(** C37: An error reply can be more than one reply. Let a string in the store
    consist of a character that is no digit, a line break, a plus sign and
    any line [t] (any client can store it). Then INCR of that key, which
    has to report that the value is no number, sends octets that every
    client decodes as two replies: the error, and after it the status [t],
    which the client takes for the reply to its next command. *)
Theorem error_reply_splits {E : Env} (slot : option PersistenceManager) (n k t : bytes) (sv : StoredValue) (id : N) (w : World) (peer : RespCodec) :
  upcase n = b#"INCR" -> utf8_valid k = true -> data (w_store w) !! k = Some sv -> expires_at sv = None ->
  value sv = VString (b#"x" ++ CRLF ++ b#"+" ++ t) -> utf8_valid t = true -> no_crlf t ->
  buffer peer = [] -> overfull peer (encode_error (NOT_A_NUMBER ++ b#"x" ++ CRLF ++ b#"+" ++ t)) = false ->
  exists msg w' peer',
    registry_execute (main_registry slot) (mkParsedCommand n [k] id) w = (Ret (CmdError msg), w') /\
    decode_resp_value peer (encode_error msg) = (Ok (Some (RError (NOT_A_NUMBER ++ b#"x"))), peer') /\
    decode_resp_value peer' [] = (Ok (Some (RSimpleString t)), mkRespCodec [] (limits peer)).
Proof.
  intros Hn Huk Hk Hd Hv Ht Hcr Hb Ho.
  assert (utf8_valid (b#"x" ++ CRLF ++ b#"+" ++ t) = true) as Hs by (rewrite (assoc_L (++)), (assoc_L (++)); by apply utf8_valid_app).
  destruct (incr_reports_value slot n k sv _ id w Hn Huk Hk Hd Hv Hs) as [w' Hr]; [reflexivity|].
  set (rest := encode_value (SimpleString t)).
  assert (encode_error (NOT_A_NUMBER ++ b#"x" ++ CRLF ++ b#"+" ++ t) = BMINUS :: (NOT_A_NUMBER ++ b#"x") ++ CRLF ++ rest) as Hw.
  { unfold rest, encode_error. cbn [encode_value]. rewrite <- !(assoc_L (++)). reflexivity. }
  exists (NOT_A_NUMBER ++ b#"x" ++ CRLF ++ b#"+" ++ t), w', (mkRespCodec rest (limits peer)). split_and!; [exact Hr| |].
  - apply decode_front; [done| | |]; rewrite Hb, Hw, app_nil_l.
    + by apply parse_error_line.
    + exists (BMINUS :: (NOT_A_NUMBER ++ b#"x") ++ CRLF). by rewrite <- !(assoc_L (++)).
    + done.
  - apply (decode_front (mkRespCodec rest (limits peer))); cbn [buffer limits]; rewrite ?app_nil_r.
    + revert Ho. unfold overfull. rewrite Hw, Hb. cbn [buffer limits]. unfold zlen. generalize rest. clear. intros l.
      rewrite length_cons, !length_app. rewrite !Z.ltb_ge. simpl length. lia.
    + rewrite <- (app_nil_r rest). apply (parse_encode (limits peer) (SimpleString t)). simpl. by rewrite bool_decide_eq_true_2.
    + by exists rest; rewrite app_nil_r.
    + done.
Qed.

Definition poisoned : StoredValue := mkStoredValue (VString (b#"x" ++ CRLF ++ b#"+" ++ b#"OK")) 0 0 None (for_value (VInteger 0) 0).

Lemma error_reply_splits_witness :
  exists msg w' peer',
    registry_execute (E := env_ms) (main_registry (E := env_ms) None) (mkParsedCommand (b#"incr") [b#"k"] 1)
      (mkWorld (mkMemoryStore {[ b#"k" := poisoned ]} ∅) 0 no_process) = (Ret (CmdError msg), w') /\
    decode_resp_value new_codec (encode_error msg) = (Ok (Some (RError (NOT_A_NUMBER ++ b#"x"))), peer') /\
    decode_resp_value peer' [] = (Ok (Some (RSimpleString (b#"OK"))), mkRespCodec [] default_limits).
Proof.
  exact (error_reply_splits (E := env_ms) None (b#"incr") (b#"k") (b#"OK") poisoned 1
    (mkWorld (mkMemoryStore {[ b#"k" := poisoned ]} ∅) 0 no_process) new_codec
    eq_refl eq_refl eq_refl eq_refl eq_refl eq_refl eq_refl eq_refl eq_refl).
Defined.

**********

- _PROBLEM STATEMENT_: An exact copy of every record is needed; write it out in full.

- _RESPONSE TO THE EXERCISE_:
(** C37: An error reply can be more than one reply. Let a string in the store
    consist of a character that is no digit, a line break, a plus sign and
    any line [t] (any client can store it). Then INCR of that key, which
    has to report that the value is no number, sends octets that every
    client decodes as two replies: the error, and after it the status [t],
    which the client takes for the reply to its next command. *)
Theorem error_reply_splits {E : Env} (slot : option PersistenceManager) (n k t : bytes) (sv : StoredValue) (id : N) (w : World) (peer : RespCodec) :
  upcase n = b#"INCR" -> utf8_valid k = true -> data (w_store w) !! k = Some sv -> expires_at sv = None ->
  value sv = VString (b#"x" ++ CRLF ++ b#"+" ++ t) -> utf8_valid t = true -> no_crlf t ->
  buffer peer = [] -> overfull peer (encode_error (NOT_A_NUMBER ++ b#"x" ++ CRLF ++ b#"+" ++ t)) = false ->
  exists msg w' peer',
    registry_execute (main_registry slot) (mkParsedCommand n [k] id) w = (Ret (CmdError msg), w') /\
    decode_resp_value peer (encode_error msg) = (Ok (Some (RError (NOT_A_NUMBER ++ b#"x"))), peer') /\
    decode_resp_value peer' [] = (Ok (Some (RSimpleString t)), mkRespCodec [] (limits peer)).
Proof.
  intros Hn Huk Hk Hd Hv Ht Hcr Hb Ho.
  assert (utf8_valid (b#"x" ++ CRLF ++ b#"+" ++ t) = true) as Hs by (rewrite (assoc_L (++)), (assoc_L (++)); by apply utf8_valid_app).
  destruct (incr_reports_value slot n k sv _ id w Hn Huk Hk Hd Hv Hs) as [w' Hr]; [reflexivity|].
  set (rest := encode_value (SimpleString t)).
  assert (encode_error (NOT_A_NUMBER ++ b#"x" ++ CRLF ++ b#"+" ++ t) = BMINUS :: (NOT_A_NUMBER ++ b#"x") ++ CRLF ++ rest) as Hw.
  { unfold rest, encode_error. cbn [encode_value]. rewrite <- !(assoc_L (++)). reflexivity. }
  exists (NOT_A_NUMBER ++ b#"x" ++ CRLF ++ b#"+" ++ t), w', (mkRespCodec rest (limits peer)). split_and!; [exact Hr| |].
  - apply decode_front; [done| | |]; rewrite Hb, Hw, app_nil_l.
    + by apply parse_error_line.
    + exists (BMINUS :: (NOT_A_NUMBER ++ b#"x") ++ CRLF). by rewrite <- !(assoc_L (++)).
    + done.
  - apply (decode_front (mkRespCodec rest (limits peer))); cbn [buffer limits]; rewrite ?app_nil_r.
    + revert Ho. unfold overfull. rewrite Hw, Hb. cbn [buffer limits]. unfold zlen. generalize rest. clear. intros l.
      rewrite length_cons, !length_app. rewrite !Z.ltb_ge. simpl length. lia.
    + rewrite <- (app_nil_r rest). apply (parse_encode (limits peer) (SimpleString t)). simpl. by rewrite bool_decide_eq_true_2.
    + by exists rest; rewrite app_nil_r.
    + done.
Qed.

Definition poisoned : StoredValue := mkStoredValue (VString (b#"x" ++ CRLF ++ b#"+" ++ b#"OK")) 0 0 None (for_value (VInteger 0) 0).

Lemma error_reply_splits_witness :
  exists msg w' peer',
    registry_execute (E := env_ms) (main_registry (E := env_ms) None) (mkParsedCommand (b#"incr") [b#"k"] 1)
      (mkWorld (mkMemoryStore {[ b#"k" := poisoned ]} ∅) 0 no_process) = (Ret (CmdError msg), w') /\
    decode_resp_value new_codec (encode_error msg) = (Ok (Some (RError (NOT_A_NUMBER ++ b#"x"))), peer') /\
    decode_resp_value peer' [] = (Ok (Some (RSimpleString (b#"OK"))), mkRespCodec [] default_limits).
Proof.
  exact (error_reply_splits (E := env_ms) None (b#"incr") (b#"k") (b#"OK") poisoned 1
    (mkWorld (mkMemoryStore {[ b#"k" := poisoned ]} ∅) 0 no_process) new_codec
    eq_refl eq_refl eq_refl eq_refl eq_refl eq_refl eq_refl eq_refl eq_refl).
Defined.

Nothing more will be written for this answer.